Exercise directions
Output only the lines of the entries that follow, starting at the one with "Lemma group_routes_well_formed gid" and running down to the one with "- apply Forall_forall.", both included and unchanged.

Task data
========
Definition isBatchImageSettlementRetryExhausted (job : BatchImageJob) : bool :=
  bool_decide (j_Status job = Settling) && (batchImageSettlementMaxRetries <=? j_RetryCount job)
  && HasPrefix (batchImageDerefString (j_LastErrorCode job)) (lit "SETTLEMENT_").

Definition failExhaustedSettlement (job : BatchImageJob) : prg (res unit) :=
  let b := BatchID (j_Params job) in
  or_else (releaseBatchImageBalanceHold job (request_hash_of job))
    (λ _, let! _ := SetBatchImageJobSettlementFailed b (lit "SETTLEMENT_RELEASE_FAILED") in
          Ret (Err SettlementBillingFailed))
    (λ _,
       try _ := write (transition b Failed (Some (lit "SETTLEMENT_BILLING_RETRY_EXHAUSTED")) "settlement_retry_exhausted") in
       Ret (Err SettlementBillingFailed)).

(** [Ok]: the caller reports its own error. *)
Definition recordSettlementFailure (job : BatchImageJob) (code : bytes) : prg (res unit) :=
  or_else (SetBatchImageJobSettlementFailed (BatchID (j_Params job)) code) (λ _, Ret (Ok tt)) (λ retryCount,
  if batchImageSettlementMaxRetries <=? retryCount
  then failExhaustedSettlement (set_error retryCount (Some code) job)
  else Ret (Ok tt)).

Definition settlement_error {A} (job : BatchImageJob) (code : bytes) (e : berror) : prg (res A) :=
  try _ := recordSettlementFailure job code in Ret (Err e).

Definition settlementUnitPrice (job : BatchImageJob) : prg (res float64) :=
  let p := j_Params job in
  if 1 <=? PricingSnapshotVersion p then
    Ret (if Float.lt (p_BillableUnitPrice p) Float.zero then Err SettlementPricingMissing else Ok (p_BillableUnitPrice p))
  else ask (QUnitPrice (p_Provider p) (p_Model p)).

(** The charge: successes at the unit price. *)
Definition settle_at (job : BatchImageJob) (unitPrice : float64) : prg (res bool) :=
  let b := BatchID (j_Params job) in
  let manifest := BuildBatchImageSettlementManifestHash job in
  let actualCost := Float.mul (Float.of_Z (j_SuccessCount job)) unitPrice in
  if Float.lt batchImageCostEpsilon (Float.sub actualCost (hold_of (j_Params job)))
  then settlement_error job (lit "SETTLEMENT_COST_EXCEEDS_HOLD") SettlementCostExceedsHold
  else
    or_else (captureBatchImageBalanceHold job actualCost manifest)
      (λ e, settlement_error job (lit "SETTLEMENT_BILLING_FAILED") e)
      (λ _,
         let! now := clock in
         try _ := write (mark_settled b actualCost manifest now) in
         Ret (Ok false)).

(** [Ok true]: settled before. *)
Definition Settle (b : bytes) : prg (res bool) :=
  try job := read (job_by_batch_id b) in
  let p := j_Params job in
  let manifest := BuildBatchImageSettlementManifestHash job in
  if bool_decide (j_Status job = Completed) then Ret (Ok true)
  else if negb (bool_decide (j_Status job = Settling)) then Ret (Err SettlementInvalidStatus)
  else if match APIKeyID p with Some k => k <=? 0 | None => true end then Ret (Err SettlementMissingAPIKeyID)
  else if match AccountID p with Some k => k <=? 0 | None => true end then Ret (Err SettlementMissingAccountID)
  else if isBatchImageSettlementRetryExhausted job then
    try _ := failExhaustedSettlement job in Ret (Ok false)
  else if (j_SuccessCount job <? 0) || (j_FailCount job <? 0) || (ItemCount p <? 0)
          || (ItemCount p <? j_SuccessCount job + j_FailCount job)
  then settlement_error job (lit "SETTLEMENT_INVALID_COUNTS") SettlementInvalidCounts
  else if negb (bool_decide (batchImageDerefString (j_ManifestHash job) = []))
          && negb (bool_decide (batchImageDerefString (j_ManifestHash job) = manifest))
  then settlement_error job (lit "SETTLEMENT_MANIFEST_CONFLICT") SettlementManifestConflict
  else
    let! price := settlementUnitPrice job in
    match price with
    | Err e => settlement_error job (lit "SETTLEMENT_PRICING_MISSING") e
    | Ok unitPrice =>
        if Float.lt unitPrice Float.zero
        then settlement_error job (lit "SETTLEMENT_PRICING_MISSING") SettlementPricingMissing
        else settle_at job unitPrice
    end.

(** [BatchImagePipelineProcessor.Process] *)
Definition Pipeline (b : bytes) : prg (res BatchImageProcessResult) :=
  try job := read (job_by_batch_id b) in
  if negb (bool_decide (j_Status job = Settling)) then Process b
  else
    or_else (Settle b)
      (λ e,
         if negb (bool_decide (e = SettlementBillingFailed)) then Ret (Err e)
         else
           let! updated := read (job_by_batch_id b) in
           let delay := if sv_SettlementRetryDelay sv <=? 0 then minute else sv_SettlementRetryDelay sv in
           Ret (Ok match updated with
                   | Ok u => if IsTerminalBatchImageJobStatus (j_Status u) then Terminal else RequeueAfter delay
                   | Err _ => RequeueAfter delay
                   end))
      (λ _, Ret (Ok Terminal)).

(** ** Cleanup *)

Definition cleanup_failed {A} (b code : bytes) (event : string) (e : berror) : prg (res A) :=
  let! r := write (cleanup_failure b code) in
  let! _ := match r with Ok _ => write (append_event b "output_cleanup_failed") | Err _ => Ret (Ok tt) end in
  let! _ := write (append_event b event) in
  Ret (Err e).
========
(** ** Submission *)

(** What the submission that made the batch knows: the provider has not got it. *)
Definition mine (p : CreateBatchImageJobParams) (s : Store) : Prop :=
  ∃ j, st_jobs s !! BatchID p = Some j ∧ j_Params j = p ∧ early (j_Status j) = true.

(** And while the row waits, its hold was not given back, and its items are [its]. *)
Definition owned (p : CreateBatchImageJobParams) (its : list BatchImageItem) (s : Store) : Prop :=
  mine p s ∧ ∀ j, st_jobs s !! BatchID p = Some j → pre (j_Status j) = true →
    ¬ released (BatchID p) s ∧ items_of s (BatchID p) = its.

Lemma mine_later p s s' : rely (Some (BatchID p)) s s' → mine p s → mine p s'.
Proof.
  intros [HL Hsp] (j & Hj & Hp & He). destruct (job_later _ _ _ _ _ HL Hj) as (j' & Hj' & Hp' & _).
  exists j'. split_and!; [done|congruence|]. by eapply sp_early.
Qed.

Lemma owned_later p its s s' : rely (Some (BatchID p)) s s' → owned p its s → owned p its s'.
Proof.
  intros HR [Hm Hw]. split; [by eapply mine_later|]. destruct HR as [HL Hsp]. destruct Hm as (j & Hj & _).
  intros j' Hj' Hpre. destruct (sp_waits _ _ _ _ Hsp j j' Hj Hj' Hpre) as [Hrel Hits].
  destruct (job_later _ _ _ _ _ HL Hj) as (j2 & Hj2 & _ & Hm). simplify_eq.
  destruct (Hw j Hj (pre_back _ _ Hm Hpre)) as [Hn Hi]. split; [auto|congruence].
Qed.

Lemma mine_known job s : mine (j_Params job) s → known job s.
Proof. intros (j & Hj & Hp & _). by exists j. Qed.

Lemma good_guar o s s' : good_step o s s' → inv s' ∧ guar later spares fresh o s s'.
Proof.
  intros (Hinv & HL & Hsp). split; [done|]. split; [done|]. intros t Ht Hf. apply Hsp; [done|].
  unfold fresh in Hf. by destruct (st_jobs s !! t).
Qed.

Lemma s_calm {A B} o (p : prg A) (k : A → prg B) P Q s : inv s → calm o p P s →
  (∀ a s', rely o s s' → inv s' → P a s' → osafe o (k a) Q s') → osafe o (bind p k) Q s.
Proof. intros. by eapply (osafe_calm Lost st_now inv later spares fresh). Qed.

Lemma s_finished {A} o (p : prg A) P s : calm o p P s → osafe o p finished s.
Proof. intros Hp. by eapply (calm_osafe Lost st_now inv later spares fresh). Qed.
========
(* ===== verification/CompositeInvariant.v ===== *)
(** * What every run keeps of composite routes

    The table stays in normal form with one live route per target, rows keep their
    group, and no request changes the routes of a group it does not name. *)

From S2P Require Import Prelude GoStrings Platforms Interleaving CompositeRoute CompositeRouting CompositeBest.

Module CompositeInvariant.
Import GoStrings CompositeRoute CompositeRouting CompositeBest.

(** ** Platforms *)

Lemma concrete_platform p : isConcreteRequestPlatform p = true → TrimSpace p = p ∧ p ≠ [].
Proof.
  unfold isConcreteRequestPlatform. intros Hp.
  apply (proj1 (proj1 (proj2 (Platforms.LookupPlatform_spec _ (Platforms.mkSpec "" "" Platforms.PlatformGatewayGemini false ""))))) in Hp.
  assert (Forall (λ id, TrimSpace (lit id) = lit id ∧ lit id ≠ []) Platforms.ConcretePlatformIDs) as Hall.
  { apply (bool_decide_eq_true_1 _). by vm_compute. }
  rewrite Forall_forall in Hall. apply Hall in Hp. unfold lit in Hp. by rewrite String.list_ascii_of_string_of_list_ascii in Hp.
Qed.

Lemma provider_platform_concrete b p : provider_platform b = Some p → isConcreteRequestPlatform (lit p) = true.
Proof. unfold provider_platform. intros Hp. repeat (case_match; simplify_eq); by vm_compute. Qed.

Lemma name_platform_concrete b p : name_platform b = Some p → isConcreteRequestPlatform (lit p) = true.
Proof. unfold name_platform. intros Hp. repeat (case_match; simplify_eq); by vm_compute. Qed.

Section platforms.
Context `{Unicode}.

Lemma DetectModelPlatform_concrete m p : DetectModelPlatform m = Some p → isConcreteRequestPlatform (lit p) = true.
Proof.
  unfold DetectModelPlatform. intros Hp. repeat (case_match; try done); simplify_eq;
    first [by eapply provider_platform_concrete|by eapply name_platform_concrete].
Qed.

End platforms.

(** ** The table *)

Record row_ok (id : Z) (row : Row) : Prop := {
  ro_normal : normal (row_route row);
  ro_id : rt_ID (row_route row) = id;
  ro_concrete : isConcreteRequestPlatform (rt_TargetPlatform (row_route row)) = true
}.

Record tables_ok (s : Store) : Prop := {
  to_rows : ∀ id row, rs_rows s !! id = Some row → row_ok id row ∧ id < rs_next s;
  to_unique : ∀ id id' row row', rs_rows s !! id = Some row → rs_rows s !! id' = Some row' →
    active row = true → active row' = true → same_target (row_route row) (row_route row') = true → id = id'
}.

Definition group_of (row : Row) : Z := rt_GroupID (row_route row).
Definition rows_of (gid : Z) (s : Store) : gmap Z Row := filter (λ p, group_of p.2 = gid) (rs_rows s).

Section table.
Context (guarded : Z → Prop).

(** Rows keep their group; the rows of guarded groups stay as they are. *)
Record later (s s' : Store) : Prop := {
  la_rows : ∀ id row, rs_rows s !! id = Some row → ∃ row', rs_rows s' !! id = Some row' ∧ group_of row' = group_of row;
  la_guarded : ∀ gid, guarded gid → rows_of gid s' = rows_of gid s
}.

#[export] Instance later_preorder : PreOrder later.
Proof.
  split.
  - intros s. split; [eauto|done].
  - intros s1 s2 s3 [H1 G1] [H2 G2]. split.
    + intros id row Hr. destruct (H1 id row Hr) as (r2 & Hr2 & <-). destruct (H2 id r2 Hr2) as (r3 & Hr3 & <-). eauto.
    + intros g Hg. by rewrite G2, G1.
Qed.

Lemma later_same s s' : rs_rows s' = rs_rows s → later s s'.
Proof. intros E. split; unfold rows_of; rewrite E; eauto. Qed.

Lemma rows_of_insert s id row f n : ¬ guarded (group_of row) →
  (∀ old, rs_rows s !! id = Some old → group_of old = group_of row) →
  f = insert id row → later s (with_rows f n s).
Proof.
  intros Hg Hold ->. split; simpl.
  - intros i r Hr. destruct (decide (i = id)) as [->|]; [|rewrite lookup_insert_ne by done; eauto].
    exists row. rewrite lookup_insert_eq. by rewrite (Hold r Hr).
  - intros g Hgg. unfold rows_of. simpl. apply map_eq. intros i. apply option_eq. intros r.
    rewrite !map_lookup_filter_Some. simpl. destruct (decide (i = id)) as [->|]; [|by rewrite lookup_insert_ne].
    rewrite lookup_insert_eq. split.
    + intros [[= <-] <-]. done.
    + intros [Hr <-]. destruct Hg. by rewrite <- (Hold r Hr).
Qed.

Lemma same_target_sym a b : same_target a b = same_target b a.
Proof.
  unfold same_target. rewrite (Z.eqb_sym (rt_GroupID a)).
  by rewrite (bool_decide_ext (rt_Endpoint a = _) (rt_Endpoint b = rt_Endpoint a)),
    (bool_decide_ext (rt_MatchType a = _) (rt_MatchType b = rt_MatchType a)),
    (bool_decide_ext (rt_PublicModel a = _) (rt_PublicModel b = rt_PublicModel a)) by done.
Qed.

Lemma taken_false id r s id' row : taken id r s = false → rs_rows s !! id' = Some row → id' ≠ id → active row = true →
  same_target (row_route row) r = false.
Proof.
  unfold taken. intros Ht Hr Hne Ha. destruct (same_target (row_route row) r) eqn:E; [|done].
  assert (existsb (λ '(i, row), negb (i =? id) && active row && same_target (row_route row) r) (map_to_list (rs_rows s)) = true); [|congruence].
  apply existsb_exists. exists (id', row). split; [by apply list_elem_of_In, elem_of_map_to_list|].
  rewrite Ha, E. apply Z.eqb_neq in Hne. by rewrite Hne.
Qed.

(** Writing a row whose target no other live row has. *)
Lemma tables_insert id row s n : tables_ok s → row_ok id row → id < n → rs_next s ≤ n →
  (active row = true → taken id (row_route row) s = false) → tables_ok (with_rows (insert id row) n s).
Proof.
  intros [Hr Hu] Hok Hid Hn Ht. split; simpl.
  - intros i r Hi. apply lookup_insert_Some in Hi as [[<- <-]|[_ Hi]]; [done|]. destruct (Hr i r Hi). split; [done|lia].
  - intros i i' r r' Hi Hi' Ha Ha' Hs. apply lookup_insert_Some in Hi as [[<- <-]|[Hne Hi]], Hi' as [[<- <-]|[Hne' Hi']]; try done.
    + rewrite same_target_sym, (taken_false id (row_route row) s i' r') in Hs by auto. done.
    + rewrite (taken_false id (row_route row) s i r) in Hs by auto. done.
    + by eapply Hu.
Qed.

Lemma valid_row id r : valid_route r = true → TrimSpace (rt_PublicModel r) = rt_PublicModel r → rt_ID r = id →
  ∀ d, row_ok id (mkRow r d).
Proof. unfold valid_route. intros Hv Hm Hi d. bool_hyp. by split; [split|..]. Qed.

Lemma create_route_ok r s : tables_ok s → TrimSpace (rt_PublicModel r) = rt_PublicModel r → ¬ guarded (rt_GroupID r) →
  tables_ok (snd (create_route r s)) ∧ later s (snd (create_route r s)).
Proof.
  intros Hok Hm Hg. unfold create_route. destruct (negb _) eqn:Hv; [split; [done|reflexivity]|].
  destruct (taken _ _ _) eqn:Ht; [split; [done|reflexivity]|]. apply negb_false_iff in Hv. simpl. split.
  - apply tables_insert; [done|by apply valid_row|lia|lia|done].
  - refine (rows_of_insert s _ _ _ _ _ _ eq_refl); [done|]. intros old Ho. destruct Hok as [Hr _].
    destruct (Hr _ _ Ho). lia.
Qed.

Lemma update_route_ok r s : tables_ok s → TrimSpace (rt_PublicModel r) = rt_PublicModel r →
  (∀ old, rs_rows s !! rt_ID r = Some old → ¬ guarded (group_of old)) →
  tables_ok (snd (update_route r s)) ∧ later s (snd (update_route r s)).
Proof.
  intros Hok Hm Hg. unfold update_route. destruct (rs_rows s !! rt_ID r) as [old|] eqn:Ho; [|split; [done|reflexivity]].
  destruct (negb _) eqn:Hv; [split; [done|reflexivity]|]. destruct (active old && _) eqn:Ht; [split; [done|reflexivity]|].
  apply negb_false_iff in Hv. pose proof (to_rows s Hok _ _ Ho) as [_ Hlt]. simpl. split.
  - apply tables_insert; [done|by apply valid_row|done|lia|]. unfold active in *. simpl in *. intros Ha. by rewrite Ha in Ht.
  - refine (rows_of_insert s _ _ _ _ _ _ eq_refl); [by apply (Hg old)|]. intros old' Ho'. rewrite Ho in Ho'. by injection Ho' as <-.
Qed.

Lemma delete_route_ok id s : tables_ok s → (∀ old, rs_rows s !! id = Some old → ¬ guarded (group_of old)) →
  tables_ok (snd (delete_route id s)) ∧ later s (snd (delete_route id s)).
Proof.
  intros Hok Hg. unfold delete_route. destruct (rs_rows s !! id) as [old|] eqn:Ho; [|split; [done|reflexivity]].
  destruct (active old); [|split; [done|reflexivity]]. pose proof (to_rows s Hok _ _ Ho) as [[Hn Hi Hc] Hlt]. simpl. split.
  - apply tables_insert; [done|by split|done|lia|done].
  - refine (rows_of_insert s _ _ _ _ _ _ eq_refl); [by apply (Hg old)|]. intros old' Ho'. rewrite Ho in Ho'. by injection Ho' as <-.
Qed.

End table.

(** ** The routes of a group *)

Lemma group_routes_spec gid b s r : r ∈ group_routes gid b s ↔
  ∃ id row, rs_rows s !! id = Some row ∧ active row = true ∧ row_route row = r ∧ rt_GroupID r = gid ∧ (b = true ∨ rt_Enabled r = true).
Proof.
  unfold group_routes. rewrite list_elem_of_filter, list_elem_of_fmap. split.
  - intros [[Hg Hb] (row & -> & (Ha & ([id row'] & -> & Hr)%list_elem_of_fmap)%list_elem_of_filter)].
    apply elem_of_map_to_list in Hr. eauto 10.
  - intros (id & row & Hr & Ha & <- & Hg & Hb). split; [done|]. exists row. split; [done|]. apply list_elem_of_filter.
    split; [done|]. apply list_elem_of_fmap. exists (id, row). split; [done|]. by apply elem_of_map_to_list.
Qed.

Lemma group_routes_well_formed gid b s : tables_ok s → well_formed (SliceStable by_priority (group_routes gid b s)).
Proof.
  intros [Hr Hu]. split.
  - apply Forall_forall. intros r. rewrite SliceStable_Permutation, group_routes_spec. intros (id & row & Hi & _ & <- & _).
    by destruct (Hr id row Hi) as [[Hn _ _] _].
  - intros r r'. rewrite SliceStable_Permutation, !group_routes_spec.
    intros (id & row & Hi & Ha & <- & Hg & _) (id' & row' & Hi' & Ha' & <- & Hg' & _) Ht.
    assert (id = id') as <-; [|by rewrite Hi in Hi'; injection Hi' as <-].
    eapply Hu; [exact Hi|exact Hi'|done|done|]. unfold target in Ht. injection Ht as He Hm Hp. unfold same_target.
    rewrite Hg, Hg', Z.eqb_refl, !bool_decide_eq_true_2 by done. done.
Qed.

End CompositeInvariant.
========
Answer to this problem
Lemma group_routes_well_formed gid b s : tables_ok s → well_formed (SliceStable by_priority (group_routes gid b s)).
Proof.
  intros [Hr Hu]. split.
  - apply Forall_forall. intros r. rewrite SliceStable_Permutation, group_routes_spec. intros (id & row & Hi & _ & <- & _).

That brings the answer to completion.